Goddammit. I hate it when people force me to download and read briefs, grind my brain out of neutral into lawyer gear and generally think lawyerly thoughts and do lawyerly things again. I mean, I really hate it. I feel my lifespan shortening just contemplating it.
It’s good to see you, though.
That’s not law enforcement. And there is a statute that specifically authorizes federalization of the state militia to enforce federal law when the state won’t do it, which is what that deployment did by enforcing desegregated education under the Equal Protection clauses of the Fifth and Fourteenth Amendments.
Seriously, does any of this bring us to the court clarifying, or re-defining, the role of civilian law enforcement (which didn’t formally exist back in the day) in such instances? Issues 1 and 2 assert lack of actionable conditions on the ground for either military or guard, right?

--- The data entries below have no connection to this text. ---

(* ===== verification/AuthorizationService.v ===== *)
(** * The authorization and consent services

    [internal/authorization/authorization.go] (issuing and denying) and
    [internal/consent/consent.go] (evaluating a request against the stored grant, and
    the owner's revocation), each against its repository interface. *)

From S2P Require Import Prelude Base64 Errors Platform Scopes Domain Opaque AuditEvents Database Queries Tx.
From S2P Require Import StoreCommon AuthorizationStore ConsentStore TokenStore TokenService.
Import Authorization.

(** ** Authorization *)

(** [authorization.Repository]. *)
Class AuthorizationRepository := {
  Repository_IssueAuthorizationCode : IssueCommit → Tx Grant;
  Repository_DenyAuthorization : DenyCommit → Tx unit }.

#[export] Instance postgres_AuthorizationRepository {P : Platform} : AuthorizationRepository := {|
  Repository_IssueAuthorizationCode := IssueAuthorizationCode;
  Repository_DenyAuthorization := DenyAuthorization |}.

Record Issued := mkIssued {
  Issued_Code : string; Issued_CodeID : uuid; Issued_Grant : Grant; Issued_ExpiresAt : time }.

Record AuthorizationService := mkAuthorizationService { AuthorizationService_codeTTL : duration }.

(** [authorization.NewService]. *)
Definition NewAuthorizationService (codeTTL : duration) : option AuthorizationService :=
  if (codeTTL <? 30 * Time.Second) || (5 * Time.Minute <? codeTTL) then None
  else Some (mkAuthorizationService codeTTL).

Definition validAuthorizationTransaction (value : Transaction) : bool :=
  (Transaction_ID value != uuid_Nil) && (Transaction_Kind value == KindAuthorization) &&
  match Transaction_ClientID value with Some id => id != uuid_Nil | None => false end &&
  (Transaction_ResponseType value == "code") && (Transaction_ResponseMode value == "query") &&
  (Transaction_RedirectURI value != "") && (Transaction_PKCEMethod value == "S256") &&
  (len (Transaction_PKCEChallenge value) == 43) && (1 <=? Z.of_nat (length (Transaction_Scopes value))) &&
  (Z.of_nat (length (Transaction_Scopes value)) <=? 4).

Section authorization.
Context {P : Platform} {R : AuthorizationRepository} (s : AuthorizationService).

(** The random values of one issue, in the order they are read. *)
Definition issueValues : Rnd (string * uuid * uuid) :=
  clearCode ← newCode;
  codeID ← NewRandomFromReader (errors_New "authorization code identifier generation failed");
  grantID ← NewRandomFromReader (errors_New "consent grant identifier generation failed");
  mret (clearCode, codeID, grantID).

Definition issue_rejected (transaction : Transaction) (userID sessionID sessionBindingID : uuid) (authenticatedAt now : time) : bool :=
  negb (validAuthorizationTransaction transaction) || (userID == uuid_Nil) || (sessionID == uuid_Nil) ||
  (sessionBindingID == uuid_Nil) || Time.IsZero authenticatedAt || Time.After authenticatedAt now ||
  negb (Time.Before now (Transaction_ExpiresAt transaction)) || bool_decide (is_Some (Transaction_ConsumedAt transaction)).

Definition Issue (transaction : Transaction) (userID sessionID sessionBindingID : uuid) (authenticatedAt : time)
    (interactiveConsent : bool) (requestID : string) (now : time) : Tx Issued :=
  reject_if (issue_rejected transaction userID sessionID sessionBindingID authenticatedAt now) authz_ErrInvalid;;
  values ← lift_rand issueValues;
  let '(clearCode, codeID, grantID) := values in
  let expiresAt := Time.Add now (AuthorizationService_codeTTL s) in
  grant ← Repository_IssueAuthorizationCode (mkIssueCommit transaction userID sessionID sessionBindingID authenticatedAt
    interactiveConsent codeID (HashCode clearCode) grantID now expiresAt requestID);
  mret (mkIssued clearCode codeID grant expiresAt).

Definition Deny (transaction : Transaction) (userID : uuid) (requestID : string) (now : time) : Tx unit :=
  reject_if (negb (validAuthorizationTransaction transaction) || (userID == uuid_Nil) ||
             negb (Time.Before now (Transaction_ExpiresAt transaction)) ||
             bool_decide (is_Some (Transaction_ConsumedAt transaction))) authz_ErrInvalid;;
  Repository_DenyAuthorization (mkDenyCommit transaction userID now requestID).
End authorization.

(** ** Consent *)

(** [consent.Repository]. *)
Class ConsentRepository := {
  Repository_GetConsentGrant : uuid → uuid → Tx Grant;
  Repository_ListCurrentUserGrants : uuid → GrantCursor → Z → time → Tx (list ManagedGrant);
  Repository_RevokeCurrentUserGrant : RevokeInput → Tx ManagedGrant }.

#[export] Instance postgres_ConsentRepository {P : Platform} : ConsentRepository := {|
  Repository_GetConsentGrant := GetConsentGrant;
  Repository_ListCurrentUserGrants := ListCurrentUserGrants;
  Repository_RevokeCurrentUserGrant := RevokeCurrentUserGrant |}.

Record Evaluation := mkEvaluation {
  Evaluation_Grant : option Grant; Evaluation_Effective : list string; Evaluation_AlreadyGranted : list string;
  Evaluation_NewScopes : list string; Evaluation_Covers : bool }.

(** [validActiveClient] of consent.go. *)
Definition validActiveClient (value : Client) : bool :=
  if (Client_ID value == uuid_Nil) || (Client_Status value != client_StatusActive) then false
  else authenticationProfile value.

Definition validPublicClientID (value : string) : bool :=
  if negb (HasPrefix value "ois_cli_") || negb (trimmed value) then false
  else
    match Base64.DecodeString (TrimPrefix value "ois_cli_") with
    | None => false
    | Some decoded => len decoded == 24
    end.

(** ** The owner's list of grants *)

Record GrantPage := mkGrantPage { GrantPage_Items : list ManagedGrant; GrantPage_NextCursor : string }.
Record grantCursorWire := mkGrantCursorWire { Wire_Version : Z; Wire_UpdatedAt : string; Wire_ClientID : string }.

(** The JSON text of the wire record, its strict decoder (one object, no unknown member,
    nothing behind it), and [time.RFC3339Nano] in UTC. *)
Class GrantCursorCodec := {
  Marshal_wire : grantCursorWire → bytes;
  Decode_wire : bytes → option grantCursorWire;
  Format_RFC3339Nano : time → string;
  Parse_RFC3339Nano : string → option time }.

Definition EncodeGrantCursor `{GrantCursorCodec} (cursor : GrantCursor) : string :=
  if Time.IsZero (GrantCursor_UpdatedAt cursor) || negb (validPublicClientID (GrantCursor_ClientID cursor)) then ""
  else Base64.Encode (Marshal_wire (mkGrantCursorWire 1 (Format_RFC3339Nano (GrantCursor_UpdatedAt cursor)) (GrantCursor_ClientID cursor))).

Definition DecodeGrantCursor `{GrantCursorCodec} (raw : string) : option GrantCursor :=
  if raw == "" then Some (mkGrantCursor Time.zero "")
  else if (1024 <? len raw) || negb (trimmed raw) then None
  else match Base64.DecodeString raw with
  | None => None
  | Some payload =>
      match Decode_wire payload with
      | None => None
      | Some wire =>
          if (Wire_Version wire != 1) || negb (validPublicClientID (Wire_ClientID wire)) then None
          else match Parse_RFC3339Nano (Wire_UpdatedAt wire) with
          | None => None
          | Some updated =>
              if Time.IsZero updated || (Wire_UpdatedAt wire != Format_RFC3339Nano updated) then None
              else Some (mkGrantCursor updated (Wire_ClientID wire))
          end
      end
  end.

Section consent.
Context {R : ConsentRepository}.

Definition ListMine `{GrantCursorCodec} (userID : uuid) (rawCursor : string) (limit : Z) (now : time) : Tx GrantPage :=
  reject_if ((userID == uuid_Nil) || (limit <? 1) || (100 <? limit) || Time.IsZero now) consent_ErrInvalid;;
  match DecodeGrantCursor rawCursor with
  | None => throw consent_ErrInvalid
  | Some cursor =>
      items ← Repository_ListCurrentUserGrants userID cursor (limit + 1) now;
      mret (if limit <? Z.of_nat (length items) then
              let page := take (Z.to_nat limit) items in
              match last page with
              | Some item => mkGrantPage page (EncodeGrantCursor (mkGrantCursor (ManagedGrant_UpdatedAt item) (ManagedGrant_ClientID item)))
              | None => mkGrantPage page ""
              end
            else mkGrantPage items "")
  end.

(** [if errors.Is(err, missing)]: absence is a value, any other error is returned. *)
Definition not_found_none {A} (missing : error) (m : Tx A) : Tx (option A) := λ w,
  match m w with
  | (w', inl a) => (w', inl (Some a))
  | (w', inr e) => if e == missing then (w', inl None) else (w', inr e)
  end.

(** The part of [Evaluate] after the grant was read. *)
Definition evaluateGrant (userID : uuid) (clientValue : Client) (requested : list string) (grant : Grant) : Tx Evaluation :=
  reject_if ((Grant_ID grant == uuid_Nil) || (Grant_UserID grant != userID) || (Grant_ClientID grant != Client_ID clientValue) ||
             (Grant_Version grant <? 1) || Time.IsZero (Grant_CreatedAt grant) ||
             Time.Before (Grant_UpdatedAt grant) (Grant_CreatedAt grant) ||
             match Grant_RevokedAt grant with Some t => Time.Before t (Grant_CreatedAt grant) | None => false end)
    consent_ErrInvalid;;
  match CanonicalScopes (Grant_Scopes grant) with
  | None => throw consent_ErrInvalid
  | Some scopes =>
      let effective := if bool_decide (is_Some (Grant_RevokedAt grant)) then []
                       else Intersection scopes (Client_Scopes clientValue) in
      let newScopes := Difference requested effective in
      mret (mkEvaluation (Some (set_scopes grant scopes)) effective (Intersection requested effective) newScopes
              (newScopes == []))
  end.

Definition Evaluate (userID : uuid) (clientValue : Client) (requested : list string) : Tx Evaluation :=
  match CanonicalScopes requested with
  | None => throw consent_ErrInvalid
  | Some requested =>
      reject_if ((userID == uuid_Nil) || negb (validActiveClient clientValue) ||
                 negb (scopeSubset requested (Client_Scopes clientValue))) consent_ErrInvalid;;
      found ← not_found_none consent_ErrNotFound (Repository_GetConsentGrant userID (Client_ID clientValue));
      match found with
      | None => mret (mkEvaluation None [] [] requested false)
      | Some grant => evaluateGrant userID clientValue requested grant
      end
  end.

Definition RevokeMine (userID : uuid) (publicClientID requestID : string) (now : time) : Tx ManagedGrant :=
  reject_if ((userID == uuid_Nil) || negb (validPublicClientID publicClientID) || Time.IsZero now) consent_ErrNotFound;;
  Repository_RevokeCurrentUserGrant (mkRevokeInput userID publicClientID requestID now).
End consent.
(* ===== verification/SessionService.v ===== *)
(** * The session service

    [internal/session/service.go]: resolving a browser cookie against current server
    state, the CSRF value of a session, and what a signed-in user can do to sessions, all
    against the repository interface. *)

From S2P Require Import Prelude Base64 Errors Platform Pagination Domain Opaque SessionTokens AuditEvents Database Queries Tx.
From S2P Require Import StoreCommon TokenStore SessionStore TokenService AuthorizationService.

(** [session.Repository]. *)
Class SessionRepository := {
  Repository_FindLoginSession : bytes → Tx Principal;
  Repository_TouchLoginSession : uuid → time → time → Tx unit;
  Repository_RotateSessionCSRF : uuid → bytes → time → Tx unit;
  Repository_ListUserSessions : uuid → pagination.Cursor → Z → Tx (list Summary);
  Repository_RevokeUserSession : uuid → uuid → time → AuditEvent → Tx unit;
  Repository_RevokeOtherUserSessions : uuid → uuid → time → AuditEvent → Tx Z;
  Repository_RevokeSessionByHash : bytes → time → string → AuditEvent → Tx unit;
  Repository_CleanupSessions : nat → time → time → World → option (World * Z * option error) }.

#[export] Instance postgres_SessionRepository {P : Platform} : SessionRepository := {|
  Repository_FindLoginSession := FindLoginSession;
  Repository_TouchLoginSession := TouchLoginSession;
  Repository_RotateSessionCSRF := RotateSessionCSRF;
  Repository_ListUserSessions := ListUserSessions;
  Repository_RevokeUserSession := RevokeUserSession;
  Repository_RevokeOtherUserSessions := RevokeOtherUserSessions;
  Repository_RevokeSessionByHash := RevokeSessionByHash;
  Repository_CleanupSessions := CleanupSessions |}.

Record SessionService := mkSessionService { SessionService_tokens : TokenManager; SessionService_touchEvery : duration }.

(** [session.NewService]. *)
Definition NewSessionService (tokens : TokenManager) : SessionService := mkSessionService tokens (5 * Time.Minute).

(** [principal.LastSeenAt = now; principal.IdleExpiresAt = idle]. *)
Definition touch_principal (now idle : time) (p : Principal) : Principal :=
  mkPrincipal (Principal_SessionID p) (Principal_SessionBindingID p) (Principal_User p) (Principal_CSRFHash p)
    (Principal_CSRFExpiresAt p) (Principal_CreatedAt p) now (Principal_AuthenticatedAt p) (Principal_ExpiresAt p) idle
    (Principal_RevokedAt p).
Definition set_principal_csrf (hash : bytes) (expires : time) (p : Principal) : Principal :=
  mkPrincipal (Principal_SessionID p) (Principal_SessionBindingID p) (Principal_User p) hash expires
    (Principal_CreatedAt p) (Principal_LastSeenAt p) (Principal_AuthenticatedAt p) (Principal_ExpiresAt p)
    (Principal_IdleExpiresAt p) (Principal_RevokedAt p).
Definition set_current (current : bool) (s : Summary) : Summary :=
  mkSummary (Summary_ID s) (Summary_UserID s) (Summary_Username s) (Summary_UserStatus s) (Summary_CreatedAt s)
    (Summary_LastSeenAt s) (Summary_AuthenticatedAt s) (Summary_ExpiresAt s) (Summary_IdleExpiresAt s)
    (Summary_RevokedAt s) (Summary_RevokeReason s) (Summary_IPPrefix s) current.

Section service.
Context {P : Platform} {R : SessionRepository} (s : SessionService).

(** The session behind the cookie is over: revoked, past a deadline, or its user is not active. *)
Definition principal_refused (principal : Principal) (now : time) : bool :=
  bool_decide (is_Some (Principal_RevokedAt principal)) || negb (Time.Before now (Principal_ExpiresAt principal)) ||
  negb (Time.Before now (Principal_IdleExpiresAt principal)) ||
  (User_Status (Principal_User principal) != identity_StatusActive).

Definition Authenticate (token : string) (now : time) : Tx Principal :=
  reject_if (negb (validToken token "s1_")) session_ErrUnauthenticated;;
  found ← not_found_none session_ErrNotFound (Repository_FindLoginSession (HashToken token));
  match found with
  | None => throw session_ErrUnauthenticated
  | Some principal =>
      reject_if (principal_refused principal now) session_ErrUnauthenticated;;
      if SessionService_touchEvery s <=? Time.Sub now (Principal_LastSeenAt principal) then
        let idle := NextIdleExpiry (SessionService_tokens s) now (Principal_ExpiresAt principal) in
        Repository_TouchLoginSession (Principal_SessionID principal) now idle;;
        mret (touch_principal now idle principal)
      else mret principal
  end.

(** [None] is the nil error. *)
Definition ValidateCSRF (principal : Principal) (token : string) (now : time) : option error :=
  if negb (Time.Before now (Principal_CSRFExpiresAt principal)) || negb (csrfMatches token (Principal_CSRFHash principal))
  then Some session_ErrInvalidCSRF else None.

(** The token, whether it was rotated, and the principal as the caller's pointer now sees it. *)
Definition EnsureCSRF (principal : option Principal) (presented : string) (now : time) : Tx (string * bool * Principal) :=
  match principal with
  | None => throw session_ErrUnauthenticated
  | Some principal =>
      match ValidateCSRF principal presented now with
      | None => mret (presented, false, principal)
      | Some _ =>
          fresh ← lift_rand (NewCSRF (SessionService_tokens s) now);
          let '(token, hash, expires) := fresh in
          Repository_RotateSessionCSRF (Principal_SessionID principal) hash expires;;
          mret (token, true, set_principal_csrf hash expires principal)
      end
  end.

Definition ListMine (principal : Principal) (cursor : pagination.Cursor) (limit : Z) : Tx (list Summary) :=
  items ← Repository_ListUserSessions (User_ID (Principal_User principal)) cursor (pagination.Limit limit + 1);
  mret ((λ item, set_current (Summary_ID item == Principal_SessionID principal) item) <$> items).

Definition RevokeMine (principal : Principal) (target : uuid) (requestID : string) (now : time) : Tx unit :=
  event ← lift_sysrand (audit.New audit.SessionRevoked audit.ResultSuccess (Some (User_ID (Principal_User principal)))
    audit.TargetSession (Some target) requestID ["revoked"] now);
  Repository_RevokeUserSession (User_ID (Principal_User principal)) target now event.

Definition RevokeOthers (principal : Principal) (requestID : string) (now : time) : Tx Z :=
  event ← lift_sysrand (audit.New audit.SessionsRevokedAll audit.ResultSuccess (Some (User_ID (Principal_User principal)))
    audit.TargetUser (Some (User_ID (Principal_User principal))) requestID ["revoked"] now);
  Repository_RevokeOtherUserSessions (User_ID (Principal_User principal)) (Principal_SessionID principal) now event.

Definition Logout (principal : Principal) (clearToken requestID : string) (now : time) : Tx unit :=
  event ← lift_sysrand (audit.New audit.SessionRevoked audit.ResultSuccess (Some (User_ID (Principal_User principal)))
    audit.TargetSession (Some (Principal_SessionID principal)) requestID ["revoked"] now);
  Repository_RevokeSessionByHash (HashToken clearToken) now "logout" event.

Definition Cleanup (fuel : nat) (now : time) : World → option (World * Z * option error) :=
  Repository_CleanupSessions fuel now (Time.Add now (- (30 * 24 * Time.Hour))).
End service.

Litigating the laws is the procedural basis of our system and avoidance of war, isn’t it? The rebel forces didn’t defeat the lawyers during the impeachments, they simply overwhelmed the People/people with their treacherous partisan votes to support the coup. What’s the military term for first forays into battle?
Swift response was needed 1/6/21 in my opinion as well. At the same time, trump was the sitting president, and it fell on him to call out the Guard or the military. He did neither because he was busy inciting the attack and fomenting that rebellion. What to do when the CoC is the leader of the rebellion?
The first two issues, in Lederman’s framing, are the justiciability/unreviewability of the president’s decision to deploy the N.G. and whether there is a rebellion capable of justifying it.
Thank you for the clarification. These situations are making me think of AL and AR in the 50s and 60s re integration. The difference is that they were not challenging the authority of the Executive, but federal laws being enforced, right?
Hadn’t read this far in the thread yet when I asked the same question. Thanks.